Assigned task: The following data has a line with "AUpdate _ => true" and a line with "changes. *)". Write out exactly those lines and all the lines between them.

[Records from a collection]
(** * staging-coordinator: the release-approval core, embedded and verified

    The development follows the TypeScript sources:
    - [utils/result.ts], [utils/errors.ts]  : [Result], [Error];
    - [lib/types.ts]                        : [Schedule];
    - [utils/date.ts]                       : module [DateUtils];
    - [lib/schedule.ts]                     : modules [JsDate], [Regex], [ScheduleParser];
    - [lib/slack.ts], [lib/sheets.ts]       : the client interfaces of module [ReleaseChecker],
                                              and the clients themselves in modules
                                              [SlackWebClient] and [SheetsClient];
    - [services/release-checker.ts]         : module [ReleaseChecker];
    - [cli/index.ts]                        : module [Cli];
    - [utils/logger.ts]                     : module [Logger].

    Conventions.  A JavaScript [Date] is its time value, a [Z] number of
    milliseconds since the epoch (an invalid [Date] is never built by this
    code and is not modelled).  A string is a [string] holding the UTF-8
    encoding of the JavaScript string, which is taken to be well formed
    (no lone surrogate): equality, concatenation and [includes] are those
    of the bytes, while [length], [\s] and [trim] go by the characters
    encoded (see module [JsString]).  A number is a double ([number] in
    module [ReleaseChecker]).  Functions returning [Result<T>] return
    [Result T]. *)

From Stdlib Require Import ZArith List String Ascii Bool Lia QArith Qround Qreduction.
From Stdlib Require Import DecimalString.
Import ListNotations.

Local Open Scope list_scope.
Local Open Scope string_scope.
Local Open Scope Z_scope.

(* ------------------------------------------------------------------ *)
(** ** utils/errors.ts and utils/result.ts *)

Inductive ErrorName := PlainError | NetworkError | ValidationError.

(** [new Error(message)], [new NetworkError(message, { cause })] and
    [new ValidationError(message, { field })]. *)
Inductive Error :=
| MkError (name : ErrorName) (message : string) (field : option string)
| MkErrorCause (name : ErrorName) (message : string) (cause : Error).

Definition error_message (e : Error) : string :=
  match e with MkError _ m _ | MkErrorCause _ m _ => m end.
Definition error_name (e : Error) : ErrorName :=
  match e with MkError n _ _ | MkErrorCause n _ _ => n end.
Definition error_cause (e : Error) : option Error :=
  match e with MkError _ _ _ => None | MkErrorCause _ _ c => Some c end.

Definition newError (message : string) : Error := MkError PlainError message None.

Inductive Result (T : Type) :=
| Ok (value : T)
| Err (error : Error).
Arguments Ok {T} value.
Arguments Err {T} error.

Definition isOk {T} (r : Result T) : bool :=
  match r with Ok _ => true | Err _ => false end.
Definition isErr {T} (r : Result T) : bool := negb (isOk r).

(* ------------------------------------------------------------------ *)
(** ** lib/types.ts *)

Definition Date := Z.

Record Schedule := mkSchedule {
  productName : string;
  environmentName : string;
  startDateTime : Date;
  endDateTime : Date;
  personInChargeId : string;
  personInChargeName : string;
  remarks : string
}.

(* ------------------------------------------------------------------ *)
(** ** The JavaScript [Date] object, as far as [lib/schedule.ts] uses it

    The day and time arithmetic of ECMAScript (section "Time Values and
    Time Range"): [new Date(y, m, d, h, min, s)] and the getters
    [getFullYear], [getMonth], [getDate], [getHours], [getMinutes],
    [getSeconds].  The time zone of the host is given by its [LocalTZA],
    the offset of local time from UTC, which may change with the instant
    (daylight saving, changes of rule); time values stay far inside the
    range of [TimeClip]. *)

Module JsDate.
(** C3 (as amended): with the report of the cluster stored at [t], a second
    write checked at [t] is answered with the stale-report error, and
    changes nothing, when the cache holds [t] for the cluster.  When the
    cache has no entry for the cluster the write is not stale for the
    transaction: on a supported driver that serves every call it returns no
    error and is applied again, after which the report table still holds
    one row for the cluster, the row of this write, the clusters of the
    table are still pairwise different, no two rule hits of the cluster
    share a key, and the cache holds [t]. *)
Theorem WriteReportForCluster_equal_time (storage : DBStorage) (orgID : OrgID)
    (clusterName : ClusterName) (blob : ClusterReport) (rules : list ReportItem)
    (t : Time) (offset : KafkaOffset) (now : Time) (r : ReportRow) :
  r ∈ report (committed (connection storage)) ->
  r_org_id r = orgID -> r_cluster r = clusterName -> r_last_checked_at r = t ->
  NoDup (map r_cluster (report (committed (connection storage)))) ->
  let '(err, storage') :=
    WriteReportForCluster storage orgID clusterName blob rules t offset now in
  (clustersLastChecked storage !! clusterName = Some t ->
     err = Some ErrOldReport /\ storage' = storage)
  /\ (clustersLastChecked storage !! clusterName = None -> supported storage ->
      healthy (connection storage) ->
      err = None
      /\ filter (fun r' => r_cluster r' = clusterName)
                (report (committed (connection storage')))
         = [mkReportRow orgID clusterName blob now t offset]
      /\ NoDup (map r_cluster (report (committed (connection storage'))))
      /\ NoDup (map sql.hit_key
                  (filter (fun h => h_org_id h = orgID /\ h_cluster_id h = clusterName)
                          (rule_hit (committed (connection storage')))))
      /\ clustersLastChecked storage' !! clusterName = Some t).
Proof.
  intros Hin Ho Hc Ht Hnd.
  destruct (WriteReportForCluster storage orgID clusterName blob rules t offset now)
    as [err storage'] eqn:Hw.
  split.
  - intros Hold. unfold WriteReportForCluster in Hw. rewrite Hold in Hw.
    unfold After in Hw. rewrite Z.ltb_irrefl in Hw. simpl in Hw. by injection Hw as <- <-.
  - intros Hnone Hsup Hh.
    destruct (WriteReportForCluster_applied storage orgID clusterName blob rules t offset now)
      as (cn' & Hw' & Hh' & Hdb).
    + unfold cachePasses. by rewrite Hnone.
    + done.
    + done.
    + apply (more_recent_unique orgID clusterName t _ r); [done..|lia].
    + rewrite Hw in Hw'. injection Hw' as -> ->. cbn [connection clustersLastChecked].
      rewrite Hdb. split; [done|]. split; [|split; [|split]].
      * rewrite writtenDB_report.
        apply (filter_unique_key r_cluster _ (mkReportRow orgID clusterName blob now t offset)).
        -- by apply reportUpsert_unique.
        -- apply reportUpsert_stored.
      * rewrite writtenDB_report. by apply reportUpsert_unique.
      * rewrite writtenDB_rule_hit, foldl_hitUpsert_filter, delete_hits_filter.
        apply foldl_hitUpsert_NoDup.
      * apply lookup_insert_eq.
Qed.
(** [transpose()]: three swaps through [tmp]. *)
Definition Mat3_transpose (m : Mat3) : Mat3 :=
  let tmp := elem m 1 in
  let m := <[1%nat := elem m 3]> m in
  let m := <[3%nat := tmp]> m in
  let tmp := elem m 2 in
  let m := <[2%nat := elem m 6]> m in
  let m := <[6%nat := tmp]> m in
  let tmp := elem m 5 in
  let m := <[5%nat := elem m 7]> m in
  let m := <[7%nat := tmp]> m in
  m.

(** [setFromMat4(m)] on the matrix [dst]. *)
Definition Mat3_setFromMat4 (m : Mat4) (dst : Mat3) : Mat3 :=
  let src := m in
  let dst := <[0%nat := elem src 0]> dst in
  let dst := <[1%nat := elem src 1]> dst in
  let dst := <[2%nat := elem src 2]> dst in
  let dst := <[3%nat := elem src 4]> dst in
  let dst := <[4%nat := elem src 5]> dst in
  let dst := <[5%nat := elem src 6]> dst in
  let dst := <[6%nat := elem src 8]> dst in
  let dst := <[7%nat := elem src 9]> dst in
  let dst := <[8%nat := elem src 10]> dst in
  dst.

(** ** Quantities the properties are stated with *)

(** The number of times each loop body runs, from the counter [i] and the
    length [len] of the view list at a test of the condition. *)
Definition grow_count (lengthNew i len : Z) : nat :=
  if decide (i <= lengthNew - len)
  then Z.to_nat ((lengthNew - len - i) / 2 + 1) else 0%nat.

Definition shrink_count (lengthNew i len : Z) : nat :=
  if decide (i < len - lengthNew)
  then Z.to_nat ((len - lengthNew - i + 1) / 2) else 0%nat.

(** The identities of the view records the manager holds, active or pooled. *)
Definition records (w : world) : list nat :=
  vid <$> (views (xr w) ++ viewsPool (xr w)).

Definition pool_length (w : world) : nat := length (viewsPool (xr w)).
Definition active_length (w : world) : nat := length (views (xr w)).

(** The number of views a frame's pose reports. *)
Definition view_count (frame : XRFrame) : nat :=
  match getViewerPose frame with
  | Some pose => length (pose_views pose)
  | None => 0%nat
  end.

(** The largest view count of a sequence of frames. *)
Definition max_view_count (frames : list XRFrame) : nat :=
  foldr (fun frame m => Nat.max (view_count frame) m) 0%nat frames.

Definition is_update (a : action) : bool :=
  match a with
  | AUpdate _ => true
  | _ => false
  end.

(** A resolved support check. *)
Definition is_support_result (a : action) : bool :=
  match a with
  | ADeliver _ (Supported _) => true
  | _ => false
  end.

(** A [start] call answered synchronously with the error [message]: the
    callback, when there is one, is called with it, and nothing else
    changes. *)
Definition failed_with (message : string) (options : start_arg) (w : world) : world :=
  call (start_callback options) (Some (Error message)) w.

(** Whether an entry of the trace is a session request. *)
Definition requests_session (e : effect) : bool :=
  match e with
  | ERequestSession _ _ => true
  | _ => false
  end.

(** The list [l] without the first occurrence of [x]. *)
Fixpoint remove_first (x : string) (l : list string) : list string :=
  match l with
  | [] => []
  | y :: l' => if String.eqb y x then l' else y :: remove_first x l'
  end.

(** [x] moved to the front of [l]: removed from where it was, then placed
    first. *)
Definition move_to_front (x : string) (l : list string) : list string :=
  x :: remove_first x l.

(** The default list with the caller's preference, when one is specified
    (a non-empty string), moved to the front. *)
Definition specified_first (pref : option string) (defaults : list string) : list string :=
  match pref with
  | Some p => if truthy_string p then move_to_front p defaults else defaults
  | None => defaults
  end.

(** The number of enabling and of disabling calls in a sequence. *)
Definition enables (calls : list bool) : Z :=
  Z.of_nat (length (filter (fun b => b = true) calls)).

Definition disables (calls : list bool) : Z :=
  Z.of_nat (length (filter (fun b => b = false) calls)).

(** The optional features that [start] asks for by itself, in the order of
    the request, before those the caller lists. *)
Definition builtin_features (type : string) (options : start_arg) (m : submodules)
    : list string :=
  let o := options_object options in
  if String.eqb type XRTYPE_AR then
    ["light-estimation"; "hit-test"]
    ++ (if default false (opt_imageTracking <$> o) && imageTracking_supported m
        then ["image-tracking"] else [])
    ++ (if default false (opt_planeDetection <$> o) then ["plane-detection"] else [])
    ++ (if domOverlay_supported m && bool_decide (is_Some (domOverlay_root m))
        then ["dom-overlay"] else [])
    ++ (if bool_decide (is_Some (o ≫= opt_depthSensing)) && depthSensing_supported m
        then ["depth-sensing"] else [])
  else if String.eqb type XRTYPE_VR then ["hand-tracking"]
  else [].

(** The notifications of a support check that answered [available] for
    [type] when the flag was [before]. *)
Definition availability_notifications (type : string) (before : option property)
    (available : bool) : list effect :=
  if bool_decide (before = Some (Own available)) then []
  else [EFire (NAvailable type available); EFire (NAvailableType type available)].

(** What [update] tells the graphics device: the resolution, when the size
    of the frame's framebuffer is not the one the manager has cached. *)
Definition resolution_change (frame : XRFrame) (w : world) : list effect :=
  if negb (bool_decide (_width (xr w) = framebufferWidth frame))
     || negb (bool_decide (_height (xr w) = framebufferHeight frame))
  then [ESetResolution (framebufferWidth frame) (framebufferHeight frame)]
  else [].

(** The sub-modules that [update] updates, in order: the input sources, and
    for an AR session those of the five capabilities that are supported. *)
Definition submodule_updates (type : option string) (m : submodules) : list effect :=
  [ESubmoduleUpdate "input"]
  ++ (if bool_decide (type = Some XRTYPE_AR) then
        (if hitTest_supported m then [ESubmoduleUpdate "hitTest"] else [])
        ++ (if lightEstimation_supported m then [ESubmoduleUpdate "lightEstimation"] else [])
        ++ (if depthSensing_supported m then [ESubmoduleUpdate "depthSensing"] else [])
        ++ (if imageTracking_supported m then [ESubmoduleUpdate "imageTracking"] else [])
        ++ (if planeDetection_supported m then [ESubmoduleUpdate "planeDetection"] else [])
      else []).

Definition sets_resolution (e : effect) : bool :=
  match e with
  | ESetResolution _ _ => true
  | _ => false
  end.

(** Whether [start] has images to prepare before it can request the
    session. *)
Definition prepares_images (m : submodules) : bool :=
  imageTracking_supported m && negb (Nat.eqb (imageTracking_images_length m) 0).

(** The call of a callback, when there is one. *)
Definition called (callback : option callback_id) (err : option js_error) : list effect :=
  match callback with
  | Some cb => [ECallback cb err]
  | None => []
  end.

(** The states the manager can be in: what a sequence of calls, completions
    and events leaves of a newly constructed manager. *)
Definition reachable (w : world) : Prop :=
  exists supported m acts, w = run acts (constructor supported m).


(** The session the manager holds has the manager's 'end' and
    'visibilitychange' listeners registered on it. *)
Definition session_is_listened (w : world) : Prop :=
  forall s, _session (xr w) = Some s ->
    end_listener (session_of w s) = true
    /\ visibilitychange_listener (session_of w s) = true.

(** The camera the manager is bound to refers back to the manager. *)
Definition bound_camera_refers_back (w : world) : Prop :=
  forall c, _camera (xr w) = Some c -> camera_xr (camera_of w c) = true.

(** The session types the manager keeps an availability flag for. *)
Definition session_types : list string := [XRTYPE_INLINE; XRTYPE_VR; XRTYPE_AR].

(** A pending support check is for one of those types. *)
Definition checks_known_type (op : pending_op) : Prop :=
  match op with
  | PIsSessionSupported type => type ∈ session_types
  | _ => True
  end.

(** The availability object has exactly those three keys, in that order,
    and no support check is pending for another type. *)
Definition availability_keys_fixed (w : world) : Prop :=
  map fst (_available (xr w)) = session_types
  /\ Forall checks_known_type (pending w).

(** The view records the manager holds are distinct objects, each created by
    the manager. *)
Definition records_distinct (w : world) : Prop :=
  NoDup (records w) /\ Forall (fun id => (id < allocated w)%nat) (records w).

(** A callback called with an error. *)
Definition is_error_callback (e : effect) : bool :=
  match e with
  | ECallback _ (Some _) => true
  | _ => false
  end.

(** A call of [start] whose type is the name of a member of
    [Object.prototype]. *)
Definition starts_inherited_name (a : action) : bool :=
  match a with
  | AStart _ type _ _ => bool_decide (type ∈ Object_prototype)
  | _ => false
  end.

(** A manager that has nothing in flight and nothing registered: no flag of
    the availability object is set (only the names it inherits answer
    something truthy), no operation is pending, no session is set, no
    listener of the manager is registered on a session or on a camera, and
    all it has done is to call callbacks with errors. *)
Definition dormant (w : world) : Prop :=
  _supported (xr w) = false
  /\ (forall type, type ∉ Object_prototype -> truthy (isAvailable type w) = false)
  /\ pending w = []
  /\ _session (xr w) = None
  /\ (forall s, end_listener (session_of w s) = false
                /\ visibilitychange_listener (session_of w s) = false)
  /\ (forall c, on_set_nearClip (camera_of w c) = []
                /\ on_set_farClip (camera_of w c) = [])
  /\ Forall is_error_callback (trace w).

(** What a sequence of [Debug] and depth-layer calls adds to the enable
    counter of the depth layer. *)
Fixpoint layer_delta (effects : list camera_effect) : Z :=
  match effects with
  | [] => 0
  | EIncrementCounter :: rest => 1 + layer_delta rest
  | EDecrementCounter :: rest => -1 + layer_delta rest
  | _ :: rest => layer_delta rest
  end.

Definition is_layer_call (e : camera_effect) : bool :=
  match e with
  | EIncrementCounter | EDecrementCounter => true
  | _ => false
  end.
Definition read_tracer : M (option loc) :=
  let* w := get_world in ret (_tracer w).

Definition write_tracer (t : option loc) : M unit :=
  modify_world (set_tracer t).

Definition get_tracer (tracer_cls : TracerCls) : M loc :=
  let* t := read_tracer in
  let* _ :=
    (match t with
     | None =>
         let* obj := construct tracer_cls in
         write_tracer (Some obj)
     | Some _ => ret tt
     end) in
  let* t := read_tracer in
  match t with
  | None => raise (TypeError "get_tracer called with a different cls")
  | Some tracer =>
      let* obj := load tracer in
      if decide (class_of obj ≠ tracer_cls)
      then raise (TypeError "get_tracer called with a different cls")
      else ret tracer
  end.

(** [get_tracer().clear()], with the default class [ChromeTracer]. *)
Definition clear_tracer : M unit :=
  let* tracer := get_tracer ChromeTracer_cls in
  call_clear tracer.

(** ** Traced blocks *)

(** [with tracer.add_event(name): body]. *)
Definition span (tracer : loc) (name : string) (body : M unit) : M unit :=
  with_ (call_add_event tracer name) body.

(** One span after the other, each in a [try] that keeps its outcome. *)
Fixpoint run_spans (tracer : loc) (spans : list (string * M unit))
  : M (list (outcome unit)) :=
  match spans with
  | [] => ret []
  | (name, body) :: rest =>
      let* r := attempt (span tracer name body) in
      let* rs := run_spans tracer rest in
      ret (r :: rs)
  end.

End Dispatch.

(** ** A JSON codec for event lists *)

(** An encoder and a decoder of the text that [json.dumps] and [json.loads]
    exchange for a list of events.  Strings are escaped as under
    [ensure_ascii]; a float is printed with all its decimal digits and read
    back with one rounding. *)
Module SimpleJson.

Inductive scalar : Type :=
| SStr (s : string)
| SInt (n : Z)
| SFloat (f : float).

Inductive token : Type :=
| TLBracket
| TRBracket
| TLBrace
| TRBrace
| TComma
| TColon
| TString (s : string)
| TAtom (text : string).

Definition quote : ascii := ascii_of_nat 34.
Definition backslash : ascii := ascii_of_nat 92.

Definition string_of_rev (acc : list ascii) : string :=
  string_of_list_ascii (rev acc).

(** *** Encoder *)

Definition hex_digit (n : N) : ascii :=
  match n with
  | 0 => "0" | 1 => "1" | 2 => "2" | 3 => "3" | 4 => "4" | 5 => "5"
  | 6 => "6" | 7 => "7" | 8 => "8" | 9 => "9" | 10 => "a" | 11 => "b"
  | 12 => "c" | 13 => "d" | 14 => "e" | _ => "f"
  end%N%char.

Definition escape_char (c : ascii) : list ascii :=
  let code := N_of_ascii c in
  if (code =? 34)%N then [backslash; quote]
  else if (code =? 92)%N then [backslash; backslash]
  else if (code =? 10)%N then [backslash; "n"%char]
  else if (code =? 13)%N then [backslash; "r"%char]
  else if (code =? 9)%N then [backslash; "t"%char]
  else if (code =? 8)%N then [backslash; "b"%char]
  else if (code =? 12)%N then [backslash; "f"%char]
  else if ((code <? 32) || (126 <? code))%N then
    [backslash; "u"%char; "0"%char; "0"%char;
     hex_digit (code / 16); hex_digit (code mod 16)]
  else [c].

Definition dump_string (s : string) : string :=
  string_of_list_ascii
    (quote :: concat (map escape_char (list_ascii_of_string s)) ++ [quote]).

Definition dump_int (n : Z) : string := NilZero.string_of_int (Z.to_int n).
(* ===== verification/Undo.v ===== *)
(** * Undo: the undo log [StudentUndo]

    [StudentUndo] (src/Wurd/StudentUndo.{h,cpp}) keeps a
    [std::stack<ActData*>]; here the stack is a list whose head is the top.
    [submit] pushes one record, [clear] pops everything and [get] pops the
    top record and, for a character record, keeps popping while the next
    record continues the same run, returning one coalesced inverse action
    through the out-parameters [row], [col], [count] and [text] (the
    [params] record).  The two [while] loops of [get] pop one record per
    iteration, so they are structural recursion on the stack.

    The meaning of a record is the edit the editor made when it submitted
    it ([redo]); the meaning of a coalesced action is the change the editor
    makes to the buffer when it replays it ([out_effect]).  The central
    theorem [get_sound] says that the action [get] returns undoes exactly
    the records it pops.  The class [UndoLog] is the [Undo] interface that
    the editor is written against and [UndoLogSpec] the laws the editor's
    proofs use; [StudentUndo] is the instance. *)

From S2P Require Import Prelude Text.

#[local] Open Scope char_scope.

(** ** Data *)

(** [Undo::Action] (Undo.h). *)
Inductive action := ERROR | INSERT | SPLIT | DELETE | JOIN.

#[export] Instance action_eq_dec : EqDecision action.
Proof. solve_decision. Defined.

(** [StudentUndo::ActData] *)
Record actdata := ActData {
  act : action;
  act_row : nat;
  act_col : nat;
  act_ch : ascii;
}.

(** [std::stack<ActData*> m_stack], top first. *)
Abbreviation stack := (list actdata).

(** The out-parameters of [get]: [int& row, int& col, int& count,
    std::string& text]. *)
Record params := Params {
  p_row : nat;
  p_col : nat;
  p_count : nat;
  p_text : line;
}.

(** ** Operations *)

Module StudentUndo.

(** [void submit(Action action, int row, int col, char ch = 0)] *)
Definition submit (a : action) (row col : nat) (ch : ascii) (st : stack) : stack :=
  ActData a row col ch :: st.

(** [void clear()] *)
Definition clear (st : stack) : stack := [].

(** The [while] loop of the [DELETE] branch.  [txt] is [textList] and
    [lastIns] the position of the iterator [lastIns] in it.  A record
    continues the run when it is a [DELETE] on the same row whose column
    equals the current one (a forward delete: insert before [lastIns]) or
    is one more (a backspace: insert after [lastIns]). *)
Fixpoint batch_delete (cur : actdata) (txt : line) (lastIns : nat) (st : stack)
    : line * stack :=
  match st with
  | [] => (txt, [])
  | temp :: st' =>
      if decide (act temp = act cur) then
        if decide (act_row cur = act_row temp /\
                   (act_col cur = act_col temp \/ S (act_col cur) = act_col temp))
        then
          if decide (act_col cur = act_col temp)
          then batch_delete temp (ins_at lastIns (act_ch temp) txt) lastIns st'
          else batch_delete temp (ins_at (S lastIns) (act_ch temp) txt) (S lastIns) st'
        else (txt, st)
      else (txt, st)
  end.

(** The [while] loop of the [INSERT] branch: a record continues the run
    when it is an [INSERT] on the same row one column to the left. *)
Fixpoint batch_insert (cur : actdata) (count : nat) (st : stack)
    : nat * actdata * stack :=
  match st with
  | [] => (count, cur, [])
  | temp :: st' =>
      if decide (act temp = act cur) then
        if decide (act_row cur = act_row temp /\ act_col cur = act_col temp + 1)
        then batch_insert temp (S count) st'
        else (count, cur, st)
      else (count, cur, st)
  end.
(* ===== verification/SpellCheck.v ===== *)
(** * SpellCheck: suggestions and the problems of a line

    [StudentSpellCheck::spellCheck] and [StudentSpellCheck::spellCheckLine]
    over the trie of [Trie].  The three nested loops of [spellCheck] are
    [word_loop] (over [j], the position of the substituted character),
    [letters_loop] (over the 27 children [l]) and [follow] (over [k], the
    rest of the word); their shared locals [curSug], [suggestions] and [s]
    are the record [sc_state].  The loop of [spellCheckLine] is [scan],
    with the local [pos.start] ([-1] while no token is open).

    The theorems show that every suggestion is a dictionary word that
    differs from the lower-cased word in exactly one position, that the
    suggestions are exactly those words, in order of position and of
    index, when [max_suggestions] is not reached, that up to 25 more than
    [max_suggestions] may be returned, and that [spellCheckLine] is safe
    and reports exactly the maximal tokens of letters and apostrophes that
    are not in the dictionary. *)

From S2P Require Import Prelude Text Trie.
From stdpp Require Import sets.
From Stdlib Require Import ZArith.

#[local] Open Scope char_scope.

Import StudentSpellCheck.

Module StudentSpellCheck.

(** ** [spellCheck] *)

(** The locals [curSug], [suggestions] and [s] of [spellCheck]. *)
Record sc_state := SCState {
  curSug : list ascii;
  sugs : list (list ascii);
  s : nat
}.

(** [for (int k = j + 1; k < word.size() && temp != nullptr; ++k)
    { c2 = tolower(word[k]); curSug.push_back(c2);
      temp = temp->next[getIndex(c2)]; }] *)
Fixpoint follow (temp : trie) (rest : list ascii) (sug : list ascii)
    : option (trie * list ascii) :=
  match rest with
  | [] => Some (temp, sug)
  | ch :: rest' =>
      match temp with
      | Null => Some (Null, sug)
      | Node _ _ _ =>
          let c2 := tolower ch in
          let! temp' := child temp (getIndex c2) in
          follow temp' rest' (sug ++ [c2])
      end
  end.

Response box:
  | AUpdate _ => true
  | _ => false
  end.

(** A resolved support check. *)
Definition is_support_result (a : action) : bool :=
  match a with
  | ADeliver _ (Supported _) => true
  | _ => false
  end.

(** A [start] call answered synchronously with the error [message]: the
    callback, when there is one, is called with it, and nothing else
    changes. *)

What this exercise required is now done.